Martin Jambon, author of Micmatch which adds regular expressions directly into the language, has an excellent tutorial. Browse the list of syntax extensions here.
2. Get the compiler to check for errors in your logic
Why can't your compiler check for errors like when you use a read-only database connection in a SQL INSERT statement, or you are supposed to call library functionset_word_size
because you try to call get_word
?In OCaml, using phantom types [tutorial] you can do exactly this.
3. Drop down to imperative code when you need speed like C
Scripting languages are expressive but slow ... and getting slower. But there's no need to compromise expressiveness to get real speed. Static typed languages with type inference (which excludes C, C++, Java, C# and most others, but includes SML, OCaml and F#) give you the expressiveness to write compact code but without compromising on speed.OCaml programs are more than 10 - 15 times faster and less memory intensive than Python programs.

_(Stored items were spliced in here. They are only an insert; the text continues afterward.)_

Lemma token_unit_pos t : token_ok t -> 0 < token_unit t.
Proof. intros [? ?]. apply Z.pow_pos_nonneg; lia. Qed.

Lemma token_into_u128_ok t x o :
  token_ok t -> 0 <= x ->
  (token_into_u128 t x = Ok o <->
   x / token_unit t <= U128_MAX /\
   o = if 0 <? x / token_unit t then Some (x / token_unit t) else None).
Proof.
  intros Ht Hx. unfold token_into_u128. rewrite to_u128_with_precision_total by done. simpl.
  fold (token_unit t). pose proof (token_unit_pos t Ht).
  assert (0 <= x / token_unit t) by (apply Z.div_pos; lia).
  rewrite rbind_ok. setoid_rewrite of_option_ok. setoid_rewrite fits_Some. split.
  - intros (v & [-> Hv] & [= <-]). apply u128_ok_true in Hv. split; [lia|done].
  - intros [Hv ->]. exists (x / token_unit t). rewrite u128_ok_true. split; [|done]. split; [done|lia].
Qed.

Lemma exact_div_pos x u : 0 < x -> 0 < u -> x mod u = 0 -> 0 < x / u.
Proof.
  intros Hx Hu Hm. pose proof (Z.div_mod x u). pose proof (Z.div_pos x u).
  destruct (Z.eq_dec (x / u) 0) as [Hz|]; [|lia]. rewrite Hz in *. lia.
Qed.

Lemma token_into_u128_whole t x :
  token_ok t -> 0 < x -> 0 < x / token_unit t -> x / token_unit t <= U128_MAX ->
  token_into_u128 t x = Ok (Some (x / token_unit t)).
Proof.
  intros Ht Hx Hpos Hm. apply token_into_u128_ok; [done|lia|]. split; [done|].
  by rewrite (proj2 (Z.ltb_lt _ _) Hpos).
Qed.

Lemma token_from_u128_ok t n x :
  token_ok t -> (token_from_u128 t n = Ok x <-> x = n * token_unit t /\ is_dec x).
Proof.
  intros Ht. unfold token_from_u128. rewrite std_ok.
  rewrite dec_from_atomics_spec by (unfold DECIMAL_PLACES; exact Ht).
  rewrite fits_Some, is_dec_ok. unfold token_unit, DECIMAL_PLACES.
  split; intros [-> ?]; done.
Qed.

Lemma into_transfer_msg_ok t a x o :
  token_ok t -> 0 <= x -> into_transfer_msg t a x = Ok o ->
  x / token_unit t <= U128_MAX /\
  match o with
  | Some m => msg_recipient m = a /\ msg_amount m = x / token_unit t /\ 0 < x / token_unit t
  | None => x / token_unit t = 0
  end.
Proof.
  intros Ht Hx H.
  assert (forall w, token_into_u128 t x = Ok w ->
    x / token_unit t <= U128_MAX /\
    match w with Some v => v = x / token_unit t /\ 0 < v | None => x / token_unit t = 0 end) as Hw.
  { intros w Hw. apply token_into_u128_ok in Hw as [Hm ->]; [|assumption..]. split; [done|].
    pose proof (token_unit_pos t Ht).
    assert (0 <= x / token_unit t) by (apply Z.div_pos; lia).
    destruct (Z.ltb_spec 0 (x / token_unit t)); [done|lia]. }
  unfold into_transfer_msg, into_native_coin, into_cw20_execute_transfer_msg in H.
  destruct t; apply rbind_ok in H as (r & H & [= <-]);
    apply rbind_ok in H as (w & [? Hv]%Hw & [= <-]); (split; [done|]);
    destruct w as [v|]; simpl in *; try done; by destruct Hv as [-> ?].
Qed.

Lemma transfer_messages_received t l ms :
  token_ok t -> NoDup l.*1 -> Forall (fun p => 0 <= p.2) l ->
  transfer_messages t l = Ok ms ->
  forall a, received a ms = foldr (fun p acc =>
    (if decide (p.1 = a) then p.2 / token_unit t else 0) + acc) 0 l.
Proof.
  intros Ht. revert ms. induction l as [|[a x] l IH]; intros ms Hnd Hpos H b; simpl in *.
  { by injection H as <-. }
  apply NoDup_cons in Hnd as [_ Hnd]. apply Forall_cons in Hpos as [Hx Hpos]. simpl in Hx.
  apply rbind_ok in H as (o & Ho & H). apply rbind_ok in H as (ms' & Hms & [= <-]).
  apply into_transfer_msg_ok in Ho as [_ Ho]; [|done..].
  rewrite <- (IH ms' Hnd Hpos Hms b). destruct o as [m|]; simpl.
  - destruct Ho as (-> & -> & _). done.
  - rewrite Ho. by destruct (decide (a = b)).
Qed.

More about speed and optimizing OCaml programs. Comparison of a raytracer written in C++ and OCaml.
4. Large well-established standard libraries
OCaml comes with hundreds of packages for many tasks now.If that's not enough you can directly call out to Perl, Java, Python and .Net [on Windows] libraries. Or you can call C functions directly.
You can compile the same code on Unix, Mac OS X and Windows.
So enough of this "elegance can't beat convenience" stuff please.